Initial: Total digitalizing dose: Give 1/2 of the total digitalizing dose (TDD) in the initial dose, then additional fraction in 4-8 hrs interval. Obtain ECG 6 hours after each dose to assess potential toxicity.

Oral: 0.75-1.5 mg
I.V. or I.M.: 0.5-1 mg

Example; Digoxin 0.5mg stat followed by another 0.25mg x 2doses in 6 hrs interval

Daily maintenance dose: Give once daily
Oral: 0.125-0.5 mg
I.V. or I.M.: 0.1-0.4 mg

Contraindications and Precautions:

ventricular tachycardia or fibrillation; Wolff-Parkinson-White syndrome and atrial fibrillation concurrently, Correct hypokalemia and hypomagnesemia before initiating therapy, Use with caution in acute MI (within 6 months).
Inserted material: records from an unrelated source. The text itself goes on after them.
Lemma win_count_delete (f : files_struct) (smb start size : Z) (locks : list lock_struct) (i : nat)
    (l : lock_struct) :
  locks !! i = Some l ->
  (win_count f smb start size (brl_delete_lock_struct locks i) +
   (if win_key f smb start size l then 1 else 0) = win_count f smb start size locks)%nat.
Proof.
  intros Hi. pose proof (lookup_lt_Some _ _ _ Hi) as Hlt. unfold brl_delete_lock_struct, win_count.
  destruct (Nat.leb_spec (length locks) i); [lia|].
  rewrite <- (take_drop_middle locks i l Hi) at 3.
  rewrite !List.filter_app, !length_app. simpl. destruct (win_key f smb start size l); simpl; lia.
Qed.

(** The entries an unlock of the handle's own lock matches are those of its
    key. *)
Lemma unlock_match_key (f : files_struct) (smb start size : Z) (l : lock_struct) :
  unlock_windows_match
    (Lock_struct (Lock_context smb (cnum f) (self f)) start size (fsp_fnum f) UNLOCK_LOCK
       WINDOWS_LOCK) l = win_key f smb start size l.
Proof.
  unfold unlock_windows_match, win_key, close_match, brl_same_context. simpl.
  destruct (IS_PENDING_LOCK _), (is_flav _ _), (server_id_equal _ _), (smblctx (context l) =? smb),
    (tid (context l) =? cnum f), (fnum l =? fsp_fnum f), (l_start l =? start),
    (l_size l =? size); done.
Qed.

(** Unlocking POSIX ranges copies the Windows entries. *)
Lemma unlock_posix_scan_windows (locks : list lock_struct) (plock : lock_struct)
    (tp : list lock_struct) (ov : bool) (p' : lock_struct) (q : lock_struct -> bool) :
  (forall l, q l = true -> lock_flav l = WINDOWS_LOCK) ->
  unlock_posix_scan plock locks = Some (Unlock_done tp ov p') ->
  (length (List.filter q tp) <= length (List.filter q locks))%nat.
Proof.
  intros Hq. revert plock tp ov. induction locks as [|l rest IH]; intros plock tp ov; simpl.
  { by intros [= <- _ _]. }
  assert (forall new ch r, (length (List.filter q new) <= (if q l then 1 else 0))%nat ->
    us_cons new ch <$> unlock_posix_scan r rest = Some (Unlock_done tp ov p') ->
    (length (List.filter q tp) <= (if q l then 1 else 0) + length (List.filter q rest))%nat) as Hgo.
  { intros new ch r Hn Hs. destruct (unlock_posix_scan r rest) as [[|tp' o' z]|] eqn:E;
      simplify_eq/=. rewrite List.filter_app, length_app. specialize (IH _ _ _ E). lia. }
  assert (length (if q l then l :: List.filter q rest else List.filter q rest) =
          (if q l then 1 else 0) + length (List.filter q rest))%nat as -> by by destruct (q l).
  destruct (_ || _); [apply Hgo; simpl; by destruct (q l)|].
  destruct (is_flav _ _) eqn:Hfl.
  { destruct (brl_conflict _ _); [done|apply Hgo; simpl; by destruct (q l)]. }
  apply not_windows in Hfl.
  destruct (brlock_posix_split_merge l plock) as [[out r]|] eqn:E; simpl; [|done].
  assert (List.filter q out = []) as Hout.
  { assert (Forall (fun o => lock_flav o = POSIX_LOCK) out) as Hf.
    { revert E. unfold brlock_posix_split_merge. repeat case_if; intros [= <- _];
        repeat constructor; done. }
    clear -Hf Hq. induction Hf as [|o out Ho _ IHo]; simpl; [done|]. destruct (q o) eqn:Eq; [|done].
    apply Hq in Eq. congruence. }
  destruct out as [|o1 [|o2 out]].
  - apply Hgo. simpl. lia.
  - apply Hgo. rewrite Hout. simpl. lia.
  - intros [= <- _ _]. rewrite app_comm_cons, app_comm_cons, List.filter_app, Hout. simpl. lia.
Qed.

Lemma win_key_windows (f : files_struct) (smb start size : Z) (l : lock_struct) :
  win_key f smb start size l = true -> lock_flav l = WINDOWS_LOCK.
Proof.
  unfold win_key, is_flav. rewrite !andb_true_iff, bool_decide_eq_true. tauto.
Qed.

(** What an unlock of the handle's own range does to the counts. *)
Lemma unlock_counts (env : brl_env) (br br' : byte_range_lock) (smb start size : Z)
    (fl : brl_flavour) (ok : bool) (ev : list brl_event) :
  brl_unlock env br smb (self (fsp br)) start size fl = Some (ok, br', ev) ->
  fsp br' = fsp br /\
  (forall s b z, (win_count (fsp br) s b z (lock_data br') <=
                  win_count (fsp br) s b z (lock_data br))%nat) /\
  (fl = WINDOWS_LOCK -> (win_count (fsp br) smb start size (lock_data br') <=
                         win_count (fsp br) smb start size (lock_data br) - 1)%nat).
Proof.
  unfold brl_unlock. destruct fl.
  - unfold brl_unlock_windows_default. simpl.
    match goal with |- context [find_index ?p _] => set (q := p) end.
    pose proof (find_index_spec q (lock_data br)) as Hfi.
    assert (forall l, q l = win_key (fsp br) smb start size l) as Hq
      by (intros l; apply unlock_match_key).
    destruct (find_index q (lock_data br)) as [i|]; intros [= _ <- _]; simpl.
    + destruct Hfi as (l & Hi & Hl). rewrite Hq in Hl. split_and!; [done| |].
      * intros s b z. pose proof (win_count_delete (fsp br) s b z _ _ _ Hi). lia.
      * intros _. pose proof (win_count_delete (fsp br) smb start size _ _ _ Hi) as H.
        rewrite Hl in H. lia.
    + split_and!; [done|done|]. intros _.
      assert (win_count (fsp br) smb start size (lock_data br) = 0%nat) as ->; [|lia].
      unfold win_count. induction Hfi as [|l ls Hl _ IH]; simpl; [done|].
      by rewrite <- Hq, Hl.
  - unfold brl_unlock_posix.
    destruct (_ && _); [by intros [= _ <- _]|]. destruct (_ || _); [by intros [= _ <- _]|].
    destruct (negb _); [by intros [= _ <- _]|].
    match goal with |- context [unlock_posix_scan ?q _] => set (plock := q) end.
    destruct (unlock_posix_scan plock (lock_data br)) as [[|tp o p']|] eqn:E; simpl; [| |done].
    { by intros [= _ <- _]. }
    repeat case_if; intros [= _ <- _]; split_and!; try done; intros s b z;
      exact (unlock_posix_scan_windows _ _ _ _ _ _ (win_key_windows (fsp br) s b z) E).
Qed.

Lemma close_loop_counts (env : brl_env) (copy : list lock_struct) (br br' : byte_range_lock)
    (ev : list brl_event) :
  (forall s b z, (win_count (fsp br) s b z (lock_data br) <= win_count (fsp br) s b z copy)%nat) ->
  close_loop env (fsp br) copy br = Some (br', ev) ->
  forall s b z, win_count (fsp br) s b z (lock_data br') = 0%nat.
Proof.
  revert br ev. induction copy as [|l copy IH]; intros br ev Hle; simpl.
  { intros [= <- _] s b z. specialize (Hle s b z). unfold win_count in *. simpl in Hle. lia. }
  assert (forall s b z, (win_count (fsp br) s b z (l :: copy) =
    (if win_key (fsp br) s b z l then 1 else 0) + win_count (fsp br) s b z copy)%nat) as Hcons
    by (intros s b z; unfold win_count; simpl; by destruct (win_key _ _ _ _ _)).
  destruct (close_match (fsp br) l) eqn:Hm.
  2: { apply IH. intros s b z. specialize (Hle s b z). rewrite Hcons in Hle.
       unfold win_key in Hle. rewrite Hm in Hle. simpl in Hle. lia. }
  destruct (brl_unlock _ _ _ _ _ _ _) as [[[ok br1] ev1]|] eqn:E; simpl; [|done].
  apply unlock_counts in E as (Hf & Hall & Hown).
  destruct (close_loop env (fsp br) copy br1) as [[br2 ev2]|] eqn:E2; simpl; [|done].
  intros [= <- _] s b z. rewrite <- Hf in *. apply (IH br1 ev2); [|done].
  intros s' b' z'. specialize (Hle s' b' z'). specialize (Hall s' b' z'). rewrite Hcons in Hle.
  destruct (win_key (fsp br1) s' b' z' l) eqn:Hk; [|lia].
  pose proof (win_key_windows _ _ _ _ _ Hk) as Hw.
  unfold win_key in Hk. rewrite !andb_true_iff, !Z.eqb_eq in Hk.
  destruct Hk as (_ & (<- & <-) & <-). specialize (Hown Hw). lia.
Qed.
Adjust doses in renal impairment and when verapamil or amiodarone are added to a patient on digoxin.




5. Lignocaine.

Dosage for Ventricular Tachycardia / fibrilation:

I.V.: 1-1.5 mg/kg bolus over 2-3 minutes;
may repeat doses of 0.5-0.75 mg/kg in 5-10 minutes up to a total of 3 mg/kg;

Continuous infusion: 1-4 mg/minute

Infusion rates: 2 g/250 mL D5W (infusion pump should be used):

1 mg/minute: 7 mL/hour
2 mg/minute: 15 mL/hour
3 mg/minute: 21 mL/hour
4 mg/minute: 30 mL/hour

E.T. (loading dose only): 2-2.5 times the I.V. dose

Contraindications and Precautions:

Intravenous: Use cautiously in hepatic impairment, any degree of heart block, Wolff-Parkinson-White syndrome, CHF, marked hypoxia, severe respiratory depression, hypovolemia, history of malignant hyperthermia, or shock.

Increased ventricular rate may be seen when administered to a patient with atrial fibrillation. Correct any underlying causes of ventricular arrhythmias. Monitor closely for signs and symptoms of CNS toxicity. The elderly may be prone to increased CNS and cardiovascular side effects. Reduce dose in hepatic dysfunction and CHF.